Proposta de Emenda à Constituição Visa Impedir Progressão de Regime para Integrantes de Fações Criminosas

PEC da Segurança: Mudanças Estruturais na Legislação Brasileira

A Proposta de Emenda à Constituição (PEC) da Segurança, atualmente em debate na Câmara dos Deputados, poderá transformar substancialmente o panorama da segurança pública no Brasil. Sob relatoria do deputado Mendonça Filho, do União Brasil, a proposta visa impedir a progressão de regime penal para indivíduos ligados a facções criminosas que estejam cumprindo pena. Essa iniciativa surge em um contexto em que a sociedade clama por medidas mais rigorosas no combate à criminalidade organizada.

Mendonça Filho ressaltou que, além de endurecer as regras para a progressão penal, a proposta busca estabelecer critérios mais claros sobre o funcionamento do sistema penitenciário brasileiro. A intenção é promover uma resposta mais efetiva à complexa dinâmica da criminalidade no país. Isso reflete uma necessidade emergente de reformulação nas normas que regem a atuação das autoridades de segurança.

A PEC 18/25, elaborada pelo governo federal, foca em reconfigurar a estrutura de segurança pública. Um dos seus principais objetivos é fortalecer a integração e a coordenação entre os diferentes níveis de governo e aparelhos de segurança, criando um ambiente mais eficaz para o combate à criminalidade. Essa proposta é um passo significativo em direção a um sistema que funcione de maneira mais coesa e eficiente.

O esboço da proposta se fundamenta em três eixos principais. O primeiro deles visa tornar constitucional o Sistema Único de Segurança Pública (Susp), que hoje opera com base em leis ordinárias. Em segundo lugar, procura ampliar as competências de órgãos como a Polícia Federal, ajustando suas atribuições para lidar com as crescentes demandas de segurança. Por fim, a proposta privilegia o fortalecimento da atuação da União no planejamento e na coordenação das ações de segurança pública em todo o território nacional.

Uma das inovações trazidas pela proposta é a inclusão das guardas municipais no rol dos órgãos de segurança pública, permitindo que elas possam exercer patrulhamento ostensivo e comunitário. Tal possibilidade, no entanto, estará sujeita ao controle externo do Ministério Público, fortalecendo a supervisão em relação a essas atividades.

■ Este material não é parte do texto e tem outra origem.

(* ===== verification/Naming.v ===== *)
(** * Identities as text, fingerprints, the logical clock ([ids.cpp], [model.cpp],
      [clock.hpp], [version.cpp])

    [id_to_string] is in [Prelude]; here is its inverse, and the fingerprints that name
    a policy by its content. *)

From Stdlib Require Import Ascii.
From S2P Require Import Prelude Taxonomy Model Bytes Digest Compatibility Encoding RecordCodecs.

Local Open Scope Z_scope.

(** ** Identities *)

Definition digit_value (c : ascii) : option Z :=
  let code := Z.of_N (N_of_ascii c) in
  if (48 <=? code) && (code <=? 57) then Some (code - 48) else None.

(** [std::from_chars] in base 10: the value of the longest run of digits, without a bound, and
    the text after it; [None] when there is no digit. *)
Fixpoint take_digits (text : string) (value : Z) : Z * string :=
  match text with
  | EmptyString => (value, EmptyString)
  | String c rest =>
      match digit_value c with
      | Some digit => take_digits rest (value * 10 + digit)
      | None => (value, text)
      end
  end.

Definition from_chars (text : string) : option (Z * string) :=
  match text with
  | String c _ => match digit_value c with Some _ => Some (take_digits text 0) | None => None end
  | EmptyString => None
  end.

Definition id_from_string (text : string) : Result Z :=
  match text with
  | EmptyString => Err EC.INVALID_ARGUMENT
  | _ =>
      match from_chars text with
      | None => Err EC.INVALID_ARGUMENT
      | Some (value, rest) =>
          if value >? u64_max then Err EC.INVALID_ARGUMENT
          else match rest with EmptyString => Ok value | _ => Err EC.INVALID_ARGUMENT end
      end
  end.

Lemma digit_value_char x : (x < 10)%N → digit_value (pretty_N_char x) = Some (Z.of_N x).
Proof.
  intros Hx. destruct x as [|x]; [reflexivity|].
  repeat (destruct x as [x|x|]; try reflexivity; try lia).
Qed.

Lemma take_digits_pretty x rest : take_digits (pretty_N_go x rest) 0 = take_digits rest (Z.of_N x).
Proof.
  revert rest. induction (N.lt_wf_0 x) as [x _ IH]. intros rest.
  assert (x = 0 ∨ 0 < x)%N as [->|Hx] by lia; [done|].
  rewrite pretty_N_go_step by done. rewrite IH by (apply N.div_lt; lia). cbn [take_digits].
  rewrite digit_value_char by (apply N.mod_lt; lia). f_equal.
  pose proof (N.div_mod x 10 ltac:(lia)). lia.
Qed.

Lemma pretty_starts_with_digit x rest :
  (0 < x)%N → ∃ c tail digit, pretty_N_go x rest = String c tail ∧ digit_value c = Some digit.
Proof.
  revert rest. induction (N.lt_wf_0 x) as [x _ IH]. intros rest Hx. rewrite pretty_N_go_step by done.
  destruct (decide (x `div` 10 = 0)%N) as [->|Hn].
  - do 3 eexists. split; [done|]. apply digit_value_char, N.mod_lt. lia.
  - apply IH; [apply N.div_lt; lia|]. by apply N.neq_0_lt_0.
Qed.

(** An identity is read back from its decimal text. *)
Lemma id_from_string_to_string value :
  0 ≤ value ≤ u64_max → id_from_string (id_to_string value) = Ok value.
Proof.
  intros Hv. unfold id_to_string, pretty, pretty_N.
  destruct (decide (Z.to_N value = 0)%N) as [Hz|Hz].
  - assert (value = 0) as -> by lia. reflexivity.
  - assert (0 < Z.to_N value)%N as Hp by lia.
    pose proof (take_digits_pretty (Z.to_N value) "") as Ht. cbn [take_digits] in Ht.
    rewrite Z2N.id in Ht by lia.
    destruct (pretty_starts_with_digit (Z.to_N value) "" Hp) as (c & tail & digit & E & Hd).
    rewrite E in Ht |- *. unfold id_from_string, from_chars. rewrite Hd, Ht.
    destruct (Z.gtb_spec value u64_max); [lia|done].
Qed.

(** Leading zeros are accepted. *)
Example padded_identity : id_from_string "007" = Ok 7.
Proof. reflexivity. Qed.

(** ** The logical clock *)

Module LogicalClock.
Definition advance (delta now : Z) : Z := u64 (now + delta).
Definition observe (value now : Z) : Z := if value >? now then value else now.
Definition restore (value now : Z) : Z := value.
End LogicalClock.

(** ** The version *)

Definition kVersionMajor : Z := 1.
Definition kVersionMinor : Z := 0.
Definition kVersionPatch : Z := 0.
Definition version_string : string := "1.0.0".

Definition version_packed : Z :=
  Z.lor (Z.lor (u32 (Z.shiftl kVersionMajor 16)) (u32 (Z.shiftl kVersionMinor 8))) kVersionPatch.

(** ** Policy fingerprints *)

Definition placement_preimage (policy : PlacementPolicyRecord) : list Z :=
  ByteWriter.str "ccsf.placement.policy.v1" ++ encode_PlacementPolicyRecord policy.

Definition placement_fingerprint (policy : PlacementPolicyRecord) : string :=
  hex (Sha256.sha256 (placement_preimage policy)).

Definition replication_preimage (policy : ReplicationPolicyRecord) : list Z :=
  ByteWriter.str "ccsf.replication.policy.v1" ++ encode_ReplicationPolicyRecord policy.

Definition replication_fingerprint (policy : ReplicationPolicyRecord) : string :=
  hex (Sha256.sha256 (replication_preimage policy)).

(** A codec's encodings determine the value. *)
Lemma codec_injective {A} (enc : A → list Z) (dec : Reader A) ok a b :
  codec_laws enc dec ok → ok a = true → ok b = true → Z.of_nat (length (enc a)) ≤ u64_max →
  enc a = enc b → a = b.
Proof.
  intros Hl Ha Hb Hlen E. eapply (reads_inj dec _ _ (enc a)); [done|by apply (laws_reads _ _ _ Hl)|].
  rewrite E. by apply (laws_reads _ _ _ Hl).
Qed.

(** Equal fingerprints name equal policies, or two messages with one SHA-256 digest are
    known. *)
Definition collision : Prop :=
  ∃ message message', message ≠ message' ∧ Reference.sha256 message = Reference.sha256 message'.

Lemma fingerprint_names {A} (enc : A → list Z) (dec : Reader A) ok (domain : list Z) a b :
  codec_laws enc dec ok → ok a = true → ok b = true → Z.of_nat (length (enc a)) ≤ u64_max →
  hex (Sha256.sha256 (domain ++ enc a)) = hex (Sha256.sha256 (domain ++ enc b)) → a = b ∨ collision.
Proof.
  intros Hl Ha Hb Hlen E. rewrite !sha256_reference in E.
  apply hex_injective in E; [|apply sha256_digest_wf..].
  destruct (decide (domain ++ enc a = domain ++ enc b)) as [Heq|Hne].
  - left. apply app_inv_head in Heq. by eapply codec_injective.
  - right. by exists (domain ++ enc a), (domain ++ enc b).
Qed.

Lemma fingerprints_apart message message' :
  message ≠ message' → hex (Sha256.sha256 message) = hex (Sha256.sha256 message') → collision.
Proof.
  intros Hne E. rewrite !sha256_reference in E.
  apply hex_injective in E; [|apply sha256_digest_wf..]. by exists message, message'.
Qed.

(** The two kinds of fingerprint have different domains. *)
Lemma domains_differ (x y : list Z) :
  ByteWriter.str "ccsf.placement.policy.v1" ++ x ≠ ByteWriter.str "ccsf.replication.policy.v1" ++ y.
Proof. intros E. vm_compute in E. discriminate E. Qed.

(** A policy fingerprint identifies the policy, up to collisions of SHA-256. *)
Theorem policy_fingerprints_identify (a b : PlacementPolicyRecord) (c d : ReplicationPolicyRecord) :
  encodable_PlacementPolicyRecord a = true → encodable_PlacementPolicyRecord b = true →
  encodable_ReplicationPolicyRecord c = true → encodable_ReplicationPolicyRecord d = true →
  Z.of_nat (length (encode_PlacementPolicyRecord a)) ≤ u64_max →
  Z.of_nat (length (encode_ReplicationPolicyRecord c)) ≤ u64_max →
  (placement_fingerprint a = placement_fingerprint b → a = b ∨ collision) ∧
  (replication_fingerprint c = replication_fingerprint d → c = d ∨ collision) ∧
  (placement_fingerprint a = replication_fingerprint c → collision).
Proof.
  intros Ha Hb Hc Hd La Lc. split_and!.
  - unfold placement_fingerprint, placement_preimage.
    exact (fingerprint_names _ _ _ _ a b PlacementPolicyRecord_laws Ha Hb La).
  - unfold replication_fingerprint, replication_preimage.
    exact (fingerprint_names _ _ _ _ c d ReplicationPolicyRecord_laws Hc Hd Lc).
  - unfold placement_fingerprint, replication_fingerprint, placement_preimage, replication_preimage.
    apply fingerprints_apart, domains_differ.
Qed.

Quanto à Polícia Rodoviária Federal (PRF), a proposta mantém seu nome e assegura a ampliação de suas atribuições, agora também para a fiscalização de hidrovias e ferrovias. Isso representa um avanço na abordagem das questões de segurança em diferentes modalidades de transporte, almejando uma cobertura mais abrangente.

O deputado Mendonça Filho ainda afirmou que será necessário realizar ajustes no texto relacionado à Polícia Federal. O objetivo é evitar interpretações que possam restringir a apuração de organizações criminosas apenas a essa instituição, garantindo uma atuação mais diversificada na luta contra o crime organizado.

Por fim, a PEC 18/25 atribui à União a responsabilidade de estabelecer políticas e planos nacionais de segurança pública e defesa social. Além disso, o texto conferirá à União um papel central na coordenação do Susp e do sistema penitenciário, bem como a competência exclusiva para legislar sobre normas gerais que regem a segurança pública, a defesa social e o sistema penitenciário.

A urgência e a relevância dessa proposta são inegáveis, especialmente em um cenário em que a segurança pública é uma das principais preocupações da população brasileira. A PEC da Segurança poderá não apenas endurecer as leis, mas também reconfigurar a forma como o Brasil enfrenta a criminalidade, criando um ambiente mais seguro para todos os cidadãos. A sociedade aguarda ansiosa pelos desdobramentos dessa discussão.